> THE INPUT

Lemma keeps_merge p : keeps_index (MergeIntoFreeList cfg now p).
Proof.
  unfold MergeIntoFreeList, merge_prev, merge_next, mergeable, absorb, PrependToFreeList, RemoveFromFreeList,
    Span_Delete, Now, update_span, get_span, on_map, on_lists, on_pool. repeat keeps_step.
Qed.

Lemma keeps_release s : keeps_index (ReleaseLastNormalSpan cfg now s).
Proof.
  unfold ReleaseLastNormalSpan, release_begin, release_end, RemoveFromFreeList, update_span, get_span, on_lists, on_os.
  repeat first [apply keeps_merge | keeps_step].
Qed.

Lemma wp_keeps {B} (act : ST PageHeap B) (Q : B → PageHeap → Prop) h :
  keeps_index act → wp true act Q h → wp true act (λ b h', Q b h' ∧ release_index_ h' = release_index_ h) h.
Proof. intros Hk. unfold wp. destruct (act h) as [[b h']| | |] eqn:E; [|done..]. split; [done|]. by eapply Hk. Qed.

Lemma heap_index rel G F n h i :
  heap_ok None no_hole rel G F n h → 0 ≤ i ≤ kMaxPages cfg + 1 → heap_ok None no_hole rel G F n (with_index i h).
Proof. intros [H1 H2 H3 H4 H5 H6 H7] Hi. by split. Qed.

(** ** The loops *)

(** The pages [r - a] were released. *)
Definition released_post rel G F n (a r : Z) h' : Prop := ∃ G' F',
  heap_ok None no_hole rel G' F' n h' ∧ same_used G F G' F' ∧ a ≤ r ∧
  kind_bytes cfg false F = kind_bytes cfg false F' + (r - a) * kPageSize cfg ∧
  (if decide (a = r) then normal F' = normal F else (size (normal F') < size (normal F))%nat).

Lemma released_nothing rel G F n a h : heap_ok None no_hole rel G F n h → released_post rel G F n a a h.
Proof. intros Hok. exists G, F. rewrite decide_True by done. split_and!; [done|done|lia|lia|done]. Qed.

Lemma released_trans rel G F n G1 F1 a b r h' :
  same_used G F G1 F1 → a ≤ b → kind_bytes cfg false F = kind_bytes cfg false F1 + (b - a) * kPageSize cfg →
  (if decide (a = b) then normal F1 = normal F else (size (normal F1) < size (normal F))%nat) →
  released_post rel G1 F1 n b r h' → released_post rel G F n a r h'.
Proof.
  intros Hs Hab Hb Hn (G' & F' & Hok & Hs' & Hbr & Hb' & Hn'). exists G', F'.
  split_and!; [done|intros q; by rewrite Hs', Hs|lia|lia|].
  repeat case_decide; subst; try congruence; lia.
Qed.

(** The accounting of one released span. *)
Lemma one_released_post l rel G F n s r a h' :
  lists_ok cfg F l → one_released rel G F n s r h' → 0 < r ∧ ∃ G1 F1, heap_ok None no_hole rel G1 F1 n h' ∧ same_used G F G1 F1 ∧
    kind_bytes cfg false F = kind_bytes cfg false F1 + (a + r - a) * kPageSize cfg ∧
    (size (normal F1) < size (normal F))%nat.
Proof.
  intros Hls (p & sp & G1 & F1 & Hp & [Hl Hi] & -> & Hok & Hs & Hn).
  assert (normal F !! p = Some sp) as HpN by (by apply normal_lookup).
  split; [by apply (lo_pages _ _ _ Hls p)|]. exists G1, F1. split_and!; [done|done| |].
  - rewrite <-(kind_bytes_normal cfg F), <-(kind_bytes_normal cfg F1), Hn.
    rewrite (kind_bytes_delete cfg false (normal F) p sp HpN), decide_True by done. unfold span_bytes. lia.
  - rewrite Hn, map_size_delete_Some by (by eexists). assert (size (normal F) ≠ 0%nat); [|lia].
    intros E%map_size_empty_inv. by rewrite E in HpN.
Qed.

* * *

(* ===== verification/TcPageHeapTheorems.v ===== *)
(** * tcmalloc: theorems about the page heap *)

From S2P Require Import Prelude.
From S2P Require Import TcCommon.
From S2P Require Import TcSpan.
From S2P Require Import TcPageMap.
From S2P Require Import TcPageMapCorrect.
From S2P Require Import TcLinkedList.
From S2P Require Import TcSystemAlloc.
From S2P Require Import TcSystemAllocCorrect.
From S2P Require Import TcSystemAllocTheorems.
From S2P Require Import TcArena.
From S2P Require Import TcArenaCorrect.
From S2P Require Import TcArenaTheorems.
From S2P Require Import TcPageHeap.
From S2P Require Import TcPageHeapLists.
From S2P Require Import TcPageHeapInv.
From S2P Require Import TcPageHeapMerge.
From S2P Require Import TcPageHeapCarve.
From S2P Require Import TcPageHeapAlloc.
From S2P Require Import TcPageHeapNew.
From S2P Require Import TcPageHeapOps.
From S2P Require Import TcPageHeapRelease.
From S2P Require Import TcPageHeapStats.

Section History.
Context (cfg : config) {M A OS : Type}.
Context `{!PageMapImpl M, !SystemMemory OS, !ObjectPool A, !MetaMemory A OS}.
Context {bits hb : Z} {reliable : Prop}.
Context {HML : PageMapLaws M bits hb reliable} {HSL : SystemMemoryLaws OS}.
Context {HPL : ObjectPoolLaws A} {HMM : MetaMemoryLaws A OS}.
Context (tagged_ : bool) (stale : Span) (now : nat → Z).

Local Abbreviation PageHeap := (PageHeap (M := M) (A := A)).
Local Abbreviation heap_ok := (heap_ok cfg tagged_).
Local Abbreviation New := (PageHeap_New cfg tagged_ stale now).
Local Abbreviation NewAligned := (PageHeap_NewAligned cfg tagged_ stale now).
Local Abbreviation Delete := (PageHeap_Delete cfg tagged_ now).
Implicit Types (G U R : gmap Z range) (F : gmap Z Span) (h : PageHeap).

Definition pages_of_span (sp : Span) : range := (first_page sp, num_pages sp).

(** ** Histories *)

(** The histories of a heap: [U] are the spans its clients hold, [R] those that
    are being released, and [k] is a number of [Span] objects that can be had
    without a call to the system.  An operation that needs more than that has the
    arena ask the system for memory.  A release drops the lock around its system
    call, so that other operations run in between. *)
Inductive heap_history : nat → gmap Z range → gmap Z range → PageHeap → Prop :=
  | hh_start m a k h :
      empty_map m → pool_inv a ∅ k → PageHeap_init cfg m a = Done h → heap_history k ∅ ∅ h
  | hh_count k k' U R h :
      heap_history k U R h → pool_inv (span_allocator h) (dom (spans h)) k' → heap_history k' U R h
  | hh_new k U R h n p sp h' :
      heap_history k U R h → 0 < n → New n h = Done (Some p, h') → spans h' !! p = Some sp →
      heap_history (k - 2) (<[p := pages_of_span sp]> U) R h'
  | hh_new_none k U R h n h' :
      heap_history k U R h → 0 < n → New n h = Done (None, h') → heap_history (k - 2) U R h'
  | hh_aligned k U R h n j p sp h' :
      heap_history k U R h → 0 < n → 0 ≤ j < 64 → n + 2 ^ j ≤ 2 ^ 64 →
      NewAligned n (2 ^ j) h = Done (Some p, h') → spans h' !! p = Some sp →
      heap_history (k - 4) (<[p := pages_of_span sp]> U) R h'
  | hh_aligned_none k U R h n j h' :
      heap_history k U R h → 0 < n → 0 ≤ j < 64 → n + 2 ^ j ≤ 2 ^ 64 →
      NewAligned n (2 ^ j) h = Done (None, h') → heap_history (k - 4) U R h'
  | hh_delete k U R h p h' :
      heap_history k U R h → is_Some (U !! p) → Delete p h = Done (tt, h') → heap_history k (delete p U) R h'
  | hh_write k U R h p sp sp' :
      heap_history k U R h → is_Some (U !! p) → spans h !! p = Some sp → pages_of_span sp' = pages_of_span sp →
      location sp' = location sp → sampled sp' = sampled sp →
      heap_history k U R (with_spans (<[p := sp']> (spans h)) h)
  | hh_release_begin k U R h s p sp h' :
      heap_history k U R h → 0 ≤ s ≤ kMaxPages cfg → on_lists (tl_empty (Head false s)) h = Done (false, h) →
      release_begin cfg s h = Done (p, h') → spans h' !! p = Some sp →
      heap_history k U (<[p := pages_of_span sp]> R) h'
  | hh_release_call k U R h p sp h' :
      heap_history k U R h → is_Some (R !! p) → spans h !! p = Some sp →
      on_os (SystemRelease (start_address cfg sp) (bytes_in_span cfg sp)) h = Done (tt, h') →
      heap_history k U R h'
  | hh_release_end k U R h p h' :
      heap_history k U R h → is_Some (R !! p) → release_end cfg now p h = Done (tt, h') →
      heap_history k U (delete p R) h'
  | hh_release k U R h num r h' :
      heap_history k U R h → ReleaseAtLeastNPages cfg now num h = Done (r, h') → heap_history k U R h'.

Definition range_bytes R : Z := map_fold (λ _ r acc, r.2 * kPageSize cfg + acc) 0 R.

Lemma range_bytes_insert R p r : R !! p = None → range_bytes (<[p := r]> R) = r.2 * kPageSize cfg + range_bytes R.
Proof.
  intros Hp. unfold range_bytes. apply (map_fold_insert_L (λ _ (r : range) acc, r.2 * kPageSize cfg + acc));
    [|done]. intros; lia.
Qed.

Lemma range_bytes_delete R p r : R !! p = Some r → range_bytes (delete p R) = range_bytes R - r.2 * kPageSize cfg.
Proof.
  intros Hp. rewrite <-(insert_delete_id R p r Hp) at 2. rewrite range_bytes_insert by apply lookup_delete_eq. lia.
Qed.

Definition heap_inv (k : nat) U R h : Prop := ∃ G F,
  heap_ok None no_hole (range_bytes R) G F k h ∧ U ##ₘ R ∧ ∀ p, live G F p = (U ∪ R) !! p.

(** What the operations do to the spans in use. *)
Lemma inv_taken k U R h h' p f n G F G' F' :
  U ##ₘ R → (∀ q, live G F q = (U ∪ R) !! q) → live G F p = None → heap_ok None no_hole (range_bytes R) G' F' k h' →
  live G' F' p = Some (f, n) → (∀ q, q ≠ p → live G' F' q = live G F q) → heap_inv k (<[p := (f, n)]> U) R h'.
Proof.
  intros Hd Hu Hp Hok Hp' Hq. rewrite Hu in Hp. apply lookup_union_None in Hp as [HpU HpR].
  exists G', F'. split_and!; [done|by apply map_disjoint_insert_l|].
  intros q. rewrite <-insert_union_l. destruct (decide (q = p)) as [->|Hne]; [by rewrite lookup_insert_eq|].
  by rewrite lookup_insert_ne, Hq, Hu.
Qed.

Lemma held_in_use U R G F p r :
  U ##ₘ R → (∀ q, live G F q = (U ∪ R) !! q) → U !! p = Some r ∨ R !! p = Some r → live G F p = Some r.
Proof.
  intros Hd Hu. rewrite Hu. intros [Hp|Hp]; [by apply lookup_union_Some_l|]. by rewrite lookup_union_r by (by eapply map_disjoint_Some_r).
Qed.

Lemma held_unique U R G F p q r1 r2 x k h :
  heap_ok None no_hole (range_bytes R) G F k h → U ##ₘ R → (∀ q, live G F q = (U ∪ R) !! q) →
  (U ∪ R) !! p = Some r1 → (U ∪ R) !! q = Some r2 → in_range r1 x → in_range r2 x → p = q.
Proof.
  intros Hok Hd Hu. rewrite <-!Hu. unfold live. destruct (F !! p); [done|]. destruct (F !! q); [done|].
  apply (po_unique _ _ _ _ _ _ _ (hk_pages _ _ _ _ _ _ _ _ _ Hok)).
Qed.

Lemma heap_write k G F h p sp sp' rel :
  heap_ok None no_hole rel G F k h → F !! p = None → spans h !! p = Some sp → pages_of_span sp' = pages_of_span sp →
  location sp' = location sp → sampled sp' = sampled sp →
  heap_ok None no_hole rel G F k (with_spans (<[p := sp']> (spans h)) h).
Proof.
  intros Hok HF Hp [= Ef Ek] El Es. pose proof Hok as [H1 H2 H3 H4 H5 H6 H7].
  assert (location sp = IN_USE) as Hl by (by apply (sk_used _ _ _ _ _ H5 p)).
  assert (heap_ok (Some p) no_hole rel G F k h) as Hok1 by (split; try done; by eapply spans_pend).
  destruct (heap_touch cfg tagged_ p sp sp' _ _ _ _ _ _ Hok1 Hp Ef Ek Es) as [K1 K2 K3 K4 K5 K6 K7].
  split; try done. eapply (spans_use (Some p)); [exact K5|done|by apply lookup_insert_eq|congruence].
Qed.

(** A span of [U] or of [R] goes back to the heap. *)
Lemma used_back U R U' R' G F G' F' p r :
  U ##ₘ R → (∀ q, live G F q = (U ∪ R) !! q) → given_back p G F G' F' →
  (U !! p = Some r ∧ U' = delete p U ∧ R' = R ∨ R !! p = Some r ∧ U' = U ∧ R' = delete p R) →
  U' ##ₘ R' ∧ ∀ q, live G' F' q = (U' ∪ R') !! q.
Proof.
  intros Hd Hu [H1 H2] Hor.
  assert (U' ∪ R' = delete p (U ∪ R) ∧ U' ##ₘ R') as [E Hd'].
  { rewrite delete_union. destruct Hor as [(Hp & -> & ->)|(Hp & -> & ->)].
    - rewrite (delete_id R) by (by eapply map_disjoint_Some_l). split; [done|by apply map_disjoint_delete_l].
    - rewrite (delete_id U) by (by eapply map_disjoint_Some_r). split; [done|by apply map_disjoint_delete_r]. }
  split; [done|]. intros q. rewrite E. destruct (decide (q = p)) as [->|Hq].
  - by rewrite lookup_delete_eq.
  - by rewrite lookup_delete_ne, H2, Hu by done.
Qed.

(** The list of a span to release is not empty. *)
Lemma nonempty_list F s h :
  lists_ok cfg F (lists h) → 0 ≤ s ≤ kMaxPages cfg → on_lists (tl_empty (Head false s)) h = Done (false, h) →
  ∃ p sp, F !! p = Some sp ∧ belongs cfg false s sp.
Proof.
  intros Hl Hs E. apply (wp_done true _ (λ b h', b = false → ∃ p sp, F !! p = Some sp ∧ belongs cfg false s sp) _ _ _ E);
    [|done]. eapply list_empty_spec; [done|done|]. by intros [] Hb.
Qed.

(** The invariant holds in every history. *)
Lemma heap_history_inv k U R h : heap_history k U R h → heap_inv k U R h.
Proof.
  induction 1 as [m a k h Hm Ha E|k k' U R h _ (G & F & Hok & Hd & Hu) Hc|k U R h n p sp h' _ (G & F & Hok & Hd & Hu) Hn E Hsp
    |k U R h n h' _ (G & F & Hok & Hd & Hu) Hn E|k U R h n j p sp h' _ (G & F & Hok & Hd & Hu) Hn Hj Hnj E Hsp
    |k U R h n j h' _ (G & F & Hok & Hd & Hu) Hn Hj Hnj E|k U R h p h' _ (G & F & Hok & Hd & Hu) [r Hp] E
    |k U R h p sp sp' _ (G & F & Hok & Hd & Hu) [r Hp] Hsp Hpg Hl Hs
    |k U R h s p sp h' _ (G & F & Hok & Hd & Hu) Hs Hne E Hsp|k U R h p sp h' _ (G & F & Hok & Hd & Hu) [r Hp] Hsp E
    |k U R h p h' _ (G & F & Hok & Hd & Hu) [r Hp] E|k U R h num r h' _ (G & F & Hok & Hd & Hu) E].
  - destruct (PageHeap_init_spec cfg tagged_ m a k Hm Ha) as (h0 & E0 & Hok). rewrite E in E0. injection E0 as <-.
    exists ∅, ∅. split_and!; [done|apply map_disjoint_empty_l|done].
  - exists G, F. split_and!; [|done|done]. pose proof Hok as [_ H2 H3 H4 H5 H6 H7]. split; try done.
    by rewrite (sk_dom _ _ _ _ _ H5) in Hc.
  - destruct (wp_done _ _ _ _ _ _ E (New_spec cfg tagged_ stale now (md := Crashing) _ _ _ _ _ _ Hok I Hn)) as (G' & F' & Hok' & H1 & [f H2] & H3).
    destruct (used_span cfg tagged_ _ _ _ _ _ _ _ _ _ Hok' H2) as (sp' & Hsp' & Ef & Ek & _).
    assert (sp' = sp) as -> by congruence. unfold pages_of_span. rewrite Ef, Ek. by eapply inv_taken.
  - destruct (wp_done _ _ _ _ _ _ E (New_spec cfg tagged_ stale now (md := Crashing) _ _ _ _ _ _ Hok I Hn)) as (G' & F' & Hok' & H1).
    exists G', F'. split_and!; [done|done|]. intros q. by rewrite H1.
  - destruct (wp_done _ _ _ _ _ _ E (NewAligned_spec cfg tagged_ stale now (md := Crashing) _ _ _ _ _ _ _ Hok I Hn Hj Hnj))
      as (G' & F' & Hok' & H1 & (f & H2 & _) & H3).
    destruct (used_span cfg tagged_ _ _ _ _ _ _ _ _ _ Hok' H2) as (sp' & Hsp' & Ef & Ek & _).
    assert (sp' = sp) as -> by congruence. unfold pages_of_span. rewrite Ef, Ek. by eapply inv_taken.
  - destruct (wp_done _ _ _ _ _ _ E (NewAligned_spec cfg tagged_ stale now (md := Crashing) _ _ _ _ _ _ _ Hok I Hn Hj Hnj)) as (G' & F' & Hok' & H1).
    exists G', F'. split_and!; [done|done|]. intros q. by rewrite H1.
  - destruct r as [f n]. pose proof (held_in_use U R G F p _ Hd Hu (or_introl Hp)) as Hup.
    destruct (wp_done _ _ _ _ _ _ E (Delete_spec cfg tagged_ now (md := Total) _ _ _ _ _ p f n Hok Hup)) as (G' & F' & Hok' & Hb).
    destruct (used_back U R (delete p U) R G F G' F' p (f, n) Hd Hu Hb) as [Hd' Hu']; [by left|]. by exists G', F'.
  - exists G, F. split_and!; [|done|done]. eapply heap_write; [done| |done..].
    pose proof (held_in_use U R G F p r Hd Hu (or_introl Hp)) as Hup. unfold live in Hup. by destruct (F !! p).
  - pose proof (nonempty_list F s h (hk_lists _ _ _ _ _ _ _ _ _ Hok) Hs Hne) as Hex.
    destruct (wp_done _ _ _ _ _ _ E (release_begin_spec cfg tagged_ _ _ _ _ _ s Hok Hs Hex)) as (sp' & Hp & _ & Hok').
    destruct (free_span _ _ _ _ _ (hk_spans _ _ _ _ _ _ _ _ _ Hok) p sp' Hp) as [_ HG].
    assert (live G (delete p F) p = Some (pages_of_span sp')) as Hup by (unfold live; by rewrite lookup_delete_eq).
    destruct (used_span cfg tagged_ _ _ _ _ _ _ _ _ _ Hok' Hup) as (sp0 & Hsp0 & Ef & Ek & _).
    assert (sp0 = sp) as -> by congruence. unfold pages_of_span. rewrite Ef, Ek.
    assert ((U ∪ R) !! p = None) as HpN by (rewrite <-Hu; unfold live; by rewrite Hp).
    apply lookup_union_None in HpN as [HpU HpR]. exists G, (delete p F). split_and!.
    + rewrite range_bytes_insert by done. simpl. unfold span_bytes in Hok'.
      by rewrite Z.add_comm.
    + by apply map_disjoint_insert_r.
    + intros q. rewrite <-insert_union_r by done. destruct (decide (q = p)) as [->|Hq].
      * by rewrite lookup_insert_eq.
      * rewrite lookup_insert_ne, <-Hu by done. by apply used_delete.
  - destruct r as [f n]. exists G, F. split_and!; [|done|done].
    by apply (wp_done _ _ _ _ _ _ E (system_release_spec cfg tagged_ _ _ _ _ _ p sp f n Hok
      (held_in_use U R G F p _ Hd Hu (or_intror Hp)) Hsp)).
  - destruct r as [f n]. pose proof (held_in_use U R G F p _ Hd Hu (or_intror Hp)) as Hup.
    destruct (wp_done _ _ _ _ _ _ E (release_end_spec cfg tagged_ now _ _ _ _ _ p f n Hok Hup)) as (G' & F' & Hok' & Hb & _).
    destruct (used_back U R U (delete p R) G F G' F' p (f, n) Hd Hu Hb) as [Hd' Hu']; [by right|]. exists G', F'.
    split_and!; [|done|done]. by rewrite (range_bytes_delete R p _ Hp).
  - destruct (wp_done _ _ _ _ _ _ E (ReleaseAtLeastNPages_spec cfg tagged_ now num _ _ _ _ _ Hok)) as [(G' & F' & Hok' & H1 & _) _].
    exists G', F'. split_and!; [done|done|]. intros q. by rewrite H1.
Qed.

> TASK DIRECTIONS
All that is wanted is a faithful reproduction of the line above with "as (G' & F' & Hok' & H1 & (f", the line with "destruct (free_span _", and every line in between.

> SOLUTION FOR THIS TASK
      as (G' & F' & Hok' & H1 & (f & H2 & _) & H3).
    destruct (used_span cfg tagged_ _ _ _ _ _ _ _ _ _ Hok' H2) as (sp' & Hsp' & Ef & Ek & _).
    assert (sp' = sp) as -> by congruence. unfold pages_of_span. rewrite Ef, Ek. by eapply inv_taken.
  - destruct (wp_done _ _ _ _ _ _ E (NewAligned_spec cfg tagged_ stale now (md := Crashing) _ _ _ _ _ _ _ Hok I Hn Hj Hnj)) as (G' & F' & Hok' & H1).
    exists G', F'. split_and!; [done|done|]. intros q. by rewrite H1.
  - destruct r as [f n]. pose proof (held_in_use U R G F p _ Hd Hu (or_introl Hp)) as Hup.
    destruct (wp_done _ _ _ _ _ _ E (Delete_spec cfg tagged_ now (md := Total) _ _ _ _ _ p f n Hok Hup)) as (G' & F' & Hok' & Hb).
    destruct (used_back U R (delete p U) R G F G' F' p (f, n) Hd Hu Hb) as [Hd' Hu']; [by left|]. by exists G', F'.
  - exists G, F. split_and!; [|done|done]. eapply heap_write; [done| |done..].
    pose proof (held_in_use U R G F p r Hd Hu (or_introl Hp)) as Hup. unfold live in Hup. by destruct (F !! p).
  - pose proof (nonempty_list F s h (hk_lists _ _ _ _ _ _ _ _ _ Hok) Hs Hne) as Hex.
    destruct (wp_done _ _ _ _ _ _ E (release_begin_spec cfg tagged_ _ _ _ _ _ s Hok Hs Hex)) as (sp' & Hp & _ & Hok').
    destruct (free_span _ _ _ _ _ (hk_spans _ _ _ _ _ _ _ _ _ Hok) p sp' Hp) as [_ HG].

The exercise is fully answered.